§ Work instruction:
For the records below, report how many lines include the word "values". Only the number should appear.

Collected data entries
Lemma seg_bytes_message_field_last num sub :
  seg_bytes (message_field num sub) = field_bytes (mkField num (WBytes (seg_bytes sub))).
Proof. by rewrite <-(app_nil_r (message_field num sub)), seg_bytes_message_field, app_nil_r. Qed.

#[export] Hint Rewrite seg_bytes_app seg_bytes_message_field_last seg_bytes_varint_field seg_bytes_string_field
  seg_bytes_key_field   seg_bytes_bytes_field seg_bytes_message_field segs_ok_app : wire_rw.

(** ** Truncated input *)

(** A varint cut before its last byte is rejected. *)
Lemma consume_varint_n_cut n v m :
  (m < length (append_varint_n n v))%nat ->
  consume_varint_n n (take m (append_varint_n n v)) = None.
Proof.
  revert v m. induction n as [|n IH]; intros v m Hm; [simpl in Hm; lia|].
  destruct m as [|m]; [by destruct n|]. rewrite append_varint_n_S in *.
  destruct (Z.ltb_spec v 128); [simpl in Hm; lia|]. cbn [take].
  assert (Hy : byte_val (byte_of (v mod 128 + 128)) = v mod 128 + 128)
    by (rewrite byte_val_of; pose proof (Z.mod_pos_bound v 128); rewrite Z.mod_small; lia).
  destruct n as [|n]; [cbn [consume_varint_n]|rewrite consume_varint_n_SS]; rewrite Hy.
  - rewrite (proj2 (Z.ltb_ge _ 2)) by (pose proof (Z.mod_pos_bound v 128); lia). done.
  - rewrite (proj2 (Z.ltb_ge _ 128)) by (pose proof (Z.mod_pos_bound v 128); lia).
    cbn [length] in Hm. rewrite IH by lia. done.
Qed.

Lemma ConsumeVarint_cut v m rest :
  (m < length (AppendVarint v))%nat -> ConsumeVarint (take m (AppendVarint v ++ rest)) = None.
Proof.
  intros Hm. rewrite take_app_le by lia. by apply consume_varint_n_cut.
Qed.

---

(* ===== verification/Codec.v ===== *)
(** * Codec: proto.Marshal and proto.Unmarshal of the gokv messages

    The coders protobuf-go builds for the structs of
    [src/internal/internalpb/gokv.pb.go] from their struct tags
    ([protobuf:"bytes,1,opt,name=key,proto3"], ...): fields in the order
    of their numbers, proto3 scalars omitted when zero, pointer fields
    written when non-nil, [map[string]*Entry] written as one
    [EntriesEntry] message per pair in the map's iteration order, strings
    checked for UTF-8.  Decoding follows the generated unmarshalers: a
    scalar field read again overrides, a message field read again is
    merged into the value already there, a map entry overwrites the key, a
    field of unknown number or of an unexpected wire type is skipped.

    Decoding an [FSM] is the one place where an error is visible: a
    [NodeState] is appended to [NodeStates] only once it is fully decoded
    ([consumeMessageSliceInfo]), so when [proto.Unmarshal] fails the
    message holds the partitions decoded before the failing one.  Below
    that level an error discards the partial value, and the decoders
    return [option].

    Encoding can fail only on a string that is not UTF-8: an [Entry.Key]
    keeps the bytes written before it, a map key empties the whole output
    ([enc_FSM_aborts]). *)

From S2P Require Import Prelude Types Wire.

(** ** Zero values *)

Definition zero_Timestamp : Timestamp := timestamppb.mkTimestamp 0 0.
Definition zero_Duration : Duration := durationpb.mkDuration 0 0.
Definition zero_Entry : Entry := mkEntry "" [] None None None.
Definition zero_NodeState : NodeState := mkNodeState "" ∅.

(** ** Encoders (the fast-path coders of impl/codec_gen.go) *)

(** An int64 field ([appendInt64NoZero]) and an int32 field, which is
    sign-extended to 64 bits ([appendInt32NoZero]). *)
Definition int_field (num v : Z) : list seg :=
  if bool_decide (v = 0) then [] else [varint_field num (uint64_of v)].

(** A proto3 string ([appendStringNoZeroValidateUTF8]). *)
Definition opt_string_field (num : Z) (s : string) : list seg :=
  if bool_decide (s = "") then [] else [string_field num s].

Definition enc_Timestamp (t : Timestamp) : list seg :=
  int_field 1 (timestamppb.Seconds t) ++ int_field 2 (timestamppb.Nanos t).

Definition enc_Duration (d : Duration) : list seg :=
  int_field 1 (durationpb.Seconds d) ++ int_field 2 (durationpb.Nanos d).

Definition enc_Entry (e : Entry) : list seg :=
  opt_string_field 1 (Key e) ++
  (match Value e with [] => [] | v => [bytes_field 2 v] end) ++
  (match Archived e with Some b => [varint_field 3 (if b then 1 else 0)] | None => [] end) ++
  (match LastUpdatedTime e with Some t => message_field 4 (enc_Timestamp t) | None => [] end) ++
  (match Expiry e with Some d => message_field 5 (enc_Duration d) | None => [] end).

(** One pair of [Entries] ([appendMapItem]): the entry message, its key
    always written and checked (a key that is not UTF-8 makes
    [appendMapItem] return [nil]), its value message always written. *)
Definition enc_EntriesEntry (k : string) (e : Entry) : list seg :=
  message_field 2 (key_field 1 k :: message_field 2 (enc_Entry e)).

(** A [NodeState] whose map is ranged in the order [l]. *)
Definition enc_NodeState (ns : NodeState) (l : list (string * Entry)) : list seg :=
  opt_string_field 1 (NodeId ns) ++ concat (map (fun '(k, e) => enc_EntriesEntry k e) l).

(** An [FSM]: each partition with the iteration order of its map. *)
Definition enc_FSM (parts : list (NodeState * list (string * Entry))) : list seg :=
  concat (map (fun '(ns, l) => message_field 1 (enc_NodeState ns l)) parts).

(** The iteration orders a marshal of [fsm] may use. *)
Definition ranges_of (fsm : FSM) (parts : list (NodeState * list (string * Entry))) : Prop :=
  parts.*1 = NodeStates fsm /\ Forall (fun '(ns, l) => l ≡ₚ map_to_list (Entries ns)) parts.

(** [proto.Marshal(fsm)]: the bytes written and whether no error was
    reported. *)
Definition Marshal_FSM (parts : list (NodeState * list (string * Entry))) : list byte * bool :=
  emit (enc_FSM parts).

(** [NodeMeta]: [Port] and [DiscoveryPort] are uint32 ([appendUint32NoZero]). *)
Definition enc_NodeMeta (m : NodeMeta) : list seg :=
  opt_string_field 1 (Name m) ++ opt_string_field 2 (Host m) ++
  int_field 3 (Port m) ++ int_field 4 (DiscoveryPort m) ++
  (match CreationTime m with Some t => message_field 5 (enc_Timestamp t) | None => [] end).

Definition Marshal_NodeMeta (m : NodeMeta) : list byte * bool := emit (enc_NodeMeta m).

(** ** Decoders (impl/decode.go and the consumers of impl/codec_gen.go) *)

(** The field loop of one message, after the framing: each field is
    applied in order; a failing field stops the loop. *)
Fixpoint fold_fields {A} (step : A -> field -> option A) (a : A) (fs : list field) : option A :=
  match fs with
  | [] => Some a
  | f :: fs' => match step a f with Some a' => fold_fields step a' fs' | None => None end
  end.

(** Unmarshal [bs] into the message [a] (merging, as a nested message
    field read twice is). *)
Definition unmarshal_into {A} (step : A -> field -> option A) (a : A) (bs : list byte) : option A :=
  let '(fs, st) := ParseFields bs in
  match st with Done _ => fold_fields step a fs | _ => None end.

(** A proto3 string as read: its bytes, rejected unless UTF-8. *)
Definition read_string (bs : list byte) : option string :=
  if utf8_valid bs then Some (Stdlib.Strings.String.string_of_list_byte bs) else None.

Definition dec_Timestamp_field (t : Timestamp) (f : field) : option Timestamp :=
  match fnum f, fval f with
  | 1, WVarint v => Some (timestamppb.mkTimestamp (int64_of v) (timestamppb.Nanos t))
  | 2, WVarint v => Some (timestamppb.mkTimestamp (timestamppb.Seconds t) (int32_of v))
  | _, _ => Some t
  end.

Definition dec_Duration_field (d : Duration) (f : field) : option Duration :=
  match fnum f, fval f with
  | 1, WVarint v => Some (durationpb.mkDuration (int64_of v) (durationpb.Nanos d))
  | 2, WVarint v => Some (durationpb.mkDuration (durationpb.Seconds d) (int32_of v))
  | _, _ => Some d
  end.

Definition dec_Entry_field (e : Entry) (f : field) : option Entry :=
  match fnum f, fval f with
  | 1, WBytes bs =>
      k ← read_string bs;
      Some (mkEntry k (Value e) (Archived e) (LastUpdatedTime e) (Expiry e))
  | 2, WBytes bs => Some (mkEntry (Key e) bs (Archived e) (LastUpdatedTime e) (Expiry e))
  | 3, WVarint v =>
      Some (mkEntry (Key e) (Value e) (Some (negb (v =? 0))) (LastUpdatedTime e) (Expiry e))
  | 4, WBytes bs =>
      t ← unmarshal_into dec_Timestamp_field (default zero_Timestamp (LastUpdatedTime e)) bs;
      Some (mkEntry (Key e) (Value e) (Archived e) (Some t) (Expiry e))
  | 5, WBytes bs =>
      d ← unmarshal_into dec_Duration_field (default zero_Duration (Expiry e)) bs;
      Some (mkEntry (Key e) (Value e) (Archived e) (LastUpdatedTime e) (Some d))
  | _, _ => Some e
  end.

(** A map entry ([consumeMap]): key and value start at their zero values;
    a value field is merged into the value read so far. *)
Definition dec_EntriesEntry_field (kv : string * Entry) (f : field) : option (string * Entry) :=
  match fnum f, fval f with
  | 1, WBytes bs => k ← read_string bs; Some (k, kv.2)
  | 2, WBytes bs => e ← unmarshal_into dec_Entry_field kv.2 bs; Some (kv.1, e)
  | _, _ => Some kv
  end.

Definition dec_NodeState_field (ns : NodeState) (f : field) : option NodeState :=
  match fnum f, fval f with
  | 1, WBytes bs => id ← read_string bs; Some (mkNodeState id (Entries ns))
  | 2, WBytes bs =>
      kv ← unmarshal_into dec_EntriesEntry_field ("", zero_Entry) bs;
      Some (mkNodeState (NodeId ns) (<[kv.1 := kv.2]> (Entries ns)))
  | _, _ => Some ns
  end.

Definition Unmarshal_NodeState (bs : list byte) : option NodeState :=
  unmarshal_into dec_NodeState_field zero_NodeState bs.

* * *

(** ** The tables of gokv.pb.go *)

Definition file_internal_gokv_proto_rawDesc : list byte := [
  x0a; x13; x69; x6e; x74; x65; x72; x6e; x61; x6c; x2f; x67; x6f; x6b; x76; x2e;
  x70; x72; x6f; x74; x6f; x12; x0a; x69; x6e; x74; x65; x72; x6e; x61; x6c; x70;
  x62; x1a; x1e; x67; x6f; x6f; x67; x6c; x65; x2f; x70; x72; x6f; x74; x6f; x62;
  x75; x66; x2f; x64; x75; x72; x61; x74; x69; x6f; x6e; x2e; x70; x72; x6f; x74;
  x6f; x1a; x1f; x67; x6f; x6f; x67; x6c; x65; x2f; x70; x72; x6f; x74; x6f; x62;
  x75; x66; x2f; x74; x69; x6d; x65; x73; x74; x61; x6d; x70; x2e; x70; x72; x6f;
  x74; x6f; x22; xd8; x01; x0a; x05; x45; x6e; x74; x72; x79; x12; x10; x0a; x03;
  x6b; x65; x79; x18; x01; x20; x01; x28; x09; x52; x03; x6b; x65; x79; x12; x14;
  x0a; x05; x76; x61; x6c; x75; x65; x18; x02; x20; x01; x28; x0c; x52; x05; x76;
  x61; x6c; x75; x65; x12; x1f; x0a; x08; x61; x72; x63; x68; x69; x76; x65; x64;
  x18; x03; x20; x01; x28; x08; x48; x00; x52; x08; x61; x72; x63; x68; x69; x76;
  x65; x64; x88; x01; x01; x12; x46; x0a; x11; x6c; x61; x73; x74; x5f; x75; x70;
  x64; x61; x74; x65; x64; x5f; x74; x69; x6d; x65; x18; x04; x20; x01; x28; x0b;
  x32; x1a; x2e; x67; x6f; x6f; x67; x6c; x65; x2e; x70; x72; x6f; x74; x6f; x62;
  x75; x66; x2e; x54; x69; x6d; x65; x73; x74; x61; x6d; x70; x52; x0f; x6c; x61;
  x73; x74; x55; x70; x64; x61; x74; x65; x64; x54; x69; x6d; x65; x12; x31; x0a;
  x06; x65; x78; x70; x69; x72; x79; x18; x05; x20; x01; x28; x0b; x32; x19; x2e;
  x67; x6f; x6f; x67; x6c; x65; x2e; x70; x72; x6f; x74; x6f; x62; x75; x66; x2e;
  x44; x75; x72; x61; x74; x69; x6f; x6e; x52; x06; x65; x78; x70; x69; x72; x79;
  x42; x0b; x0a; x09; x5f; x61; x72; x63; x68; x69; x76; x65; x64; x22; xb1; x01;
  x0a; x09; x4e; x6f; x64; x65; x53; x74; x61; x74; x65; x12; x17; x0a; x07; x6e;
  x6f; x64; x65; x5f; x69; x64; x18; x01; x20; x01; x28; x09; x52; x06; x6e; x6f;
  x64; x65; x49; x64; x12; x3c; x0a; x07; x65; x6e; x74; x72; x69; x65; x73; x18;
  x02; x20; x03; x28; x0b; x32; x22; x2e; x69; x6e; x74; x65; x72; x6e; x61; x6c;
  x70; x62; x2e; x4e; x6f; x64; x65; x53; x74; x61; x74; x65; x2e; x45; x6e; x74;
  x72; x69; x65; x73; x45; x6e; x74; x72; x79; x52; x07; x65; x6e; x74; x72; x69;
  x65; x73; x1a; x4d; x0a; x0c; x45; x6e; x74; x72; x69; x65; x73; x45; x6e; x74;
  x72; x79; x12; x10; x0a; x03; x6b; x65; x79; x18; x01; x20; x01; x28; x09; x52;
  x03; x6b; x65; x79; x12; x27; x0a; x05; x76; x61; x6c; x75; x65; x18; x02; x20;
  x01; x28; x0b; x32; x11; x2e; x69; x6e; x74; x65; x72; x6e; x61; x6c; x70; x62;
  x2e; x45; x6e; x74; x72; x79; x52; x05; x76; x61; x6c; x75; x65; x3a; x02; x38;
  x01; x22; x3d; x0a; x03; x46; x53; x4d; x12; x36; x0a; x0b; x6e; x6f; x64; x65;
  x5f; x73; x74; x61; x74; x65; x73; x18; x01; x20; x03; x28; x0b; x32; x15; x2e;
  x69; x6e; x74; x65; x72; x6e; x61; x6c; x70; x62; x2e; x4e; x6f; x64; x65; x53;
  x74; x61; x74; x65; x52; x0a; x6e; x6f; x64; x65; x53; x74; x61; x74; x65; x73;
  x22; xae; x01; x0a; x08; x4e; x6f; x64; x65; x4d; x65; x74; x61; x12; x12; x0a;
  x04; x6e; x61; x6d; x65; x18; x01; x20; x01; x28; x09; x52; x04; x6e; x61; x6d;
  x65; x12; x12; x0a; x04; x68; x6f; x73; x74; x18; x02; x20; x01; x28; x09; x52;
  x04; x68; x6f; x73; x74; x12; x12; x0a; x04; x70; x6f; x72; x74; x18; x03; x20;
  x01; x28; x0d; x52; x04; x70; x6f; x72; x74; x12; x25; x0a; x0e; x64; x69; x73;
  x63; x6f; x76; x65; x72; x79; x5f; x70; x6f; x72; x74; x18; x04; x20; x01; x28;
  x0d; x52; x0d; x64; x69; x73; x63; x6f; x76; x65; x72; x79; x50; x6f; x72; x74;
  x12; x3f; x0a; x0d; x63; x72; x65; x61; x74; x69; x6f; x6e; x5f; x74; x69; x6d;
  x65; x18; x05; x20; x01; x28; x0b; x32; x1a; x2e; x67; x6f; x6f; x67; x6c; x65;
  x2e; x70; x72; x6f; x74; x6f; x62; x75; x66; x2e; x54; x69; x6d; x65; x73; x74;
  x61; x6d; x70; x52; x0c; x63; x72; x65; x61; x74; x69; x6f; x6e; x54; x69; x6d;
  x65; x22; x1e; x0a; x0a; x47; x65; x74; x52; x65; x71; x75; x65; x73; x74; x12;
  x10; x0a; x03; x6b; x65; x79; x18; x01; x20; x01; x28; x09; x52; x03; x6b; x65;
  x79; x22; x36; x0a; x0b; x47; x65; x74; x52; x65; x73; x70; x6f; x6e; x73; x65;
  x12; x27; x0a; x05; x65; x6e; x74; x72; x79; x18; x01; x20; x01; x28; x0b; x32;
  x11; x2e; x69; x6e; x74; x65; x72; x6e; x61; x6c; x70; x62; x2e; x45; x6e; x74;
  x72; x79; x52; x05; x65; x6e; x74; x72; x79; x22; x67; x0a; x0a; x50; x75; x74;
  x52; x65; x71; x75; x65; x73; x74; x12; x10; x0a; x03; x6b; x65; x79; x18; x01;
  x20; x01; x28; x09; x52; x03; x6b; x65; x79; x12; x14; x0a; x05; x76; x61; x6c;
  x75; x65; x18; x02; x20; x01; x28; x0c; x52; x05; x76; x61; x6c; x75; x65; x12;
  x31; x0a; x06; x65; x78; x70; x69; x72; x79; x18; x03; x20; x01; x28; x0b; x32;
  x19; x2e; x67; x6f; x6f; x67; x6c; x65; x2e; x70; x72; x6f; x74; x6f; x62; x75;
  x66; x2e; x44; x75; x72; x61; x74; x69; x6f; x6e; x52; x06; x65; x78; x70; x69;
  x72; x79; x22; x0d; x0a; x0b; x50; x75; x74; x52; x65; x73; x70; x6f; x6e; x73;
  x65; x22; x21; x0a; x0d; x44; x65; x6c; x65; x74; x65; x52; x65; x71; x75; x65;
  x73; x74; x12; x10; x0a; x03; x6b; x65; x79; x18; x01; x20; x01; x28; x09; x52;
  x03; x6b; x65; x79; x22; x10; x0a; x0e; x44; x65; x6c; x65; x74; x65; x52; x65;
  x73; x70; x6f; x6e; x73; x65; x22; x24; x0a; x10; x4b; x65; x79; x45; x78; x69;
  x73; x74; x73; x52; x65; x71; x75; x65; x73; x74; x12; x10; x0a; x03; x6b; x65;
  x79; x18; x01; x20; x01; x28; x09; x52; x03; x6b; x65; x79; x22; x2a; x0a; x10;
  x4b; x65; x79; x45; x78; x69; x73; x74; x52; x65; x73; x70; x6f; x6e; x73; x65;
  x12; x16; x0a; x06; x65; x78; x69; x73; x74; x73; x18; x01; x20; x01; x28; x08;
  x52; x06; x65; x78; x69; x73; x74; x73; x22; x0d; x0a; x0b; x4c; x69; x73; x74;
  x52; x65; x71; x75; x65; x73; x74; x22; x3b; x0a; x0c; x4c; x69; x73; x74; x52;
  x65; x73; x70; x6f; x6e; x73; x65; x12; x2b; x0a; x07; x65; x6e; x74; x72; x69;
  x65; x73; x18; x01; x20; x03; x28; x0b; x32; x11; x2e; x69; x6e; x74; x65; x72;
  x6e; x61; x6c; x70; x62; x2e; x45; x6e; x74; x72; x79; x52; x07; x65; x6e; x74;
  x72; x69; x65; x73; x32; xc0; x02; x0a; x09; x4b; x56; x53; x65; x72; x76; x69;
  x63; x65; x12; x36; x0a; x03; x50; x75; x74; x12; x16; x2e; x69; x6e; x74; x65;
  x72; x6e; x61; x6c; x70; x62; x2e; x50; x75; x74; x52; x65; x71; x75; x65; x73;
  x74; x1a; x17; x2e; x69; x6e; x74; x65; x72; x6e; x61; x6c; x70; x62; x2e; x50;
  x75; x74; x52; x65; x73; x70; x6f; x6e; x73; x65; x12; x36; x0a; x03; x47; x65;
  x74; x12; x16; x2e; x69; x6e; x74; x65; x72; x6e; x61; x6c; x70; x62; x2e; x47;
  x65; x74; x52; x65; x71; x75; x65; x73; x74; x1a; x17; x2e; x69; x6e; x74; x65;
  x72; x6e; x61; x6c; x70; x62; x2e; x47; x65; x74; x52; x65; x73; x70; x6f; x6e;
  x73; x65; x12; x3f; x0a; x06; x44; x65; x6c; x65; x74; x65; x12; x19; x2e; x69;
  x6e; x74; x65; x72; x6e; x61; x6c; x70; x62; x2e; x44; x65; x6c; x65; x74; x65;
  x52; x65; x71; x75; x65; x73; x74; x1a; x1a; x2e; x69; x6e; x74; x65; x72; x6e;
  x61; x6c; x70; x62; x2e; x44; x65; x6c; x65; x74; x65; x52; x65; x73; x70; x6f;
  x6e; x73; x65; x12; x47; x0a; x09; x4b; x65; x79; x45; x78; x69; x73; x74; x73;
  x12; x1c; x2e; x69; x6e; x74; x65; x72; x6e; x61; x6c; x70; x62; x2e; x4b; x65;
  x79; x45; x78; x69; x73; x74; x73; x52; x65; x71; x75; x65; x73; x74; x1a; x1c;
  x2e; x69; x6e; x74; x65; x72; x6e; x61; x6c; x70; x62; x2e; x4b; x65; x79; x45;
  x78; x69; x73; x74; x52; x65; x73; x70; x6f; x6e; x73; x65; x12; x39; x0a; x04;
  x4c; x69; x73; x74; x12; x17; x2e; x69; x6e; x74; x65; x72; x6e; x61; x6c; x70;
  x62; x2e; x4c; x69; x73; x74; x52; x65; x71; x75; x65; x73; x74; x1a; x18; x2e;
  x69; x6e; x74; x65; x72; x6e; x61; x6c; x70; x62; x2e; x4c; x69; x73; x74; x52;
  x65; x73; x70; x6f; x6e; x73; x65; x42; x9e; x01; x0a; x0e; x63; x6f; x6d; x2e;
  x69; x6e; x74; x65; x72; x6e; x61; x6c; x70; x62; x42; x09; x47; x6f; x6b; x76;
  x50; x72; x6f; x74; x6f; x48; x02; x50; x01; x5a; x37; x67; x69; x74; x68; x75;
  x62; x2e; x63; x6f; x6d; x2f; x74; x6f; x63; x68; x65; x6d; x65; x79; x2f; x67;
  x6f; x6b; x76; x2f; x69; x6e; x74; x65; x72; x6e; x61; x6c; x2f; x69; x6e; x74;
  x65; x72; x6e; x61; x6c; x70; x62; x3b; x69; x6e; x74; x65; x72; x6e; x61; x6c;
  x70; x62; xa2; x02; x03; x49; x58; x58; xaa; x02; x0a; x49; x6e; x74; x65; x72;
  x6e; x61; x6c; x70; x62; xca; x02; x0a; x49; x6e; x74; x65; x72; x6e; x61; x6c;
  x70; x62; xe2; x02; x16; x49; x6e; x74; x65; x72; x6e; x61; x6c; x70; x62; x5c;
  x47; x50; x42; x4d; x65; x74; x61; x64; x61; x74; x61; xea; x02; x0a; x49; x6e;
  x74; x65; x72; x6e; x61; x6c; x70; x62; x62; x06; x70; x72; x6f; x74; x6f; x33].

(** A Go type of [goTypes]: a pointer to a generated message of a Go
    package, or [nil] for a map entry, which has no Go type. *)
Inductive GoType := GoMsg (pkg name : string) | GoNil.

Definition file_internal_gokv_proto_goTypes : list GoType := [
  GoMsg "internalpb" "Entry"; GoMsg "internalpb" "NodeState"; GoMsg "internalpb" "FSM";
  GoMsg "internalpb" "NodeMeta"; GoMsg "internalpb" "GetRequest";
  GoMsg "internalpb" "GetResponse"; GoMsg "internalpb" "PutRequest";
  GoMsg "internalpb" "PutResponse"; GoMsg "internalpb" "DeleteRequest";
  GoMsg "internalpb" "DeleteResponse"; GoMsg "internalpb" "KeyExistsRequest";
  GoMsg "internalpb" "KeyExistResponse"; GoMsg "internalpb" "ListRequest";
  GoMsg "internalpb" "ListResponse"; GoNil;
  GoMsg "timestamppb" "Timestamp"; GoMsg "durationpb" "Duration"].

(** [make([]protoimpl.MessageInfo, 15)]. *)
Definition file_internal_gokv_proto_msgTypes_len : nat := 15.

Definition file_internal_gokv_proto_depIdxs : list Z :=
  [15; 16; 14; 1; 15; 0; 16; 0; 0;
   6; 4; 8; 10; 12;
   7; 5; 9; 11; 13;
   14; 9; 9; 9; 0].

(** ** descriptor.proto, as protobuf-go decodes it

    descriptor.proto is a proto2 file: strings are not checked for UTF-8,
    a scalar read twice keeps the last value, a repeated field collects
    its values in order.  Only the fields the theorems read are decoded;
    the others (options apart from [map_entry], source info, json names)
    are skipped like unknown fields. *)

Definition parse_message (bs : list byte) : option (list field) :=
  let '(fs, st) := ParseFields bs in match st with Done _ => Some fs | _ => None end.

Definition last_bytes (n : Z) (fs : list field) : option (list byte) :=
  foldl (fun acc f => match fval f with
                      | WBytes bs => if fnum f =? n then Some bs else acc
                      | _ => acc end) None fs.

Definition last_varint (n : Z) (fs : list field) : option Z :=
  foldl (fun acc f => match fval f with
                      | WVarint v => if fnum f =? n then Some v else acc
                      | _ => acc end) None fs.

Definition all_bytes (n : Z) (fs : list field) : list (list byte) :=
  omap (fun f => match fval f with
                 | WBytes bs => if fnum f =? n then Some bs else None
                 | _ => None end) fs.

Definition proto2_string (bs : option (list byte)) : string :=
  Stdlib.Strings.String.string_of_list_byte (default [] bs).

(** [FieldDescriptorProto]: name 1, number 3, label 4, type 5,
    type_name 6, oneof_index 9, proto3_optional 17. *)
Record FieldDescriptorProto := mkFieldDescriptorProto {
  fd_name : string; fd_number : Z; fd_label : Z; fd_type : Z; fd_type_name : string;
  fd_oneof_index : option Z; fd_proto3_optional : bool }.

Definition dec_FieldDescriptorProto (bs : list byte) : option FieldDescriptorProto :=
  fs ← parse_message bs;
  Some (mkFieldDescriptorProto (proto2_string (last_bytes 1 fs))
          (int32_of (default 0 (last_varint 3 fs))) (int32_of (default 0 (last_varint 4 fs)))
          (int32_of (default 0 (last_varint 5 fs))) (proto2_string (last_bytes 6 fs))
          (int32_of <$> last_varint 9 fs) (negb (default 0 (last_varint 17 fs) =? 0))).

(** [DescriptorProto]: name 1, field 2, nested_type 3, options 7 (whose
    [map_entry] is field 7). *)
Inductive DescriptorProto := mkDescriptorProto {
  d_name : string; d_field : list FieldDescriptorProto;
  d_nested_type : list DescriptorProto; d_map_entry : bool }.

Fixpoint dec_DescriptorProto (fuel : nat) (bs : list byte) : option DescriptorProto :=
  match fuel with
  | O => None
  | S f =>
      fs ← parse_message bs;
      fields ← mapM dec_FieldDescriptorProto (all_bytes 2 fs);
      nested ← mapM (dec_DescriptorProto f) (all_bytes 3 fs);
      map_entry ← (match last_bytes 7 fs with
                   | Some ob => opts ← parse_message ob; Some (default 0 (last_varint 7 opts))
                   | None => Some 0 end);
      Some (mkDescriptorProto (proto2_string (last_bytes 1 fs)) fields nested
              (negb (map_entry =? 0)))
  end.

§ Result:
3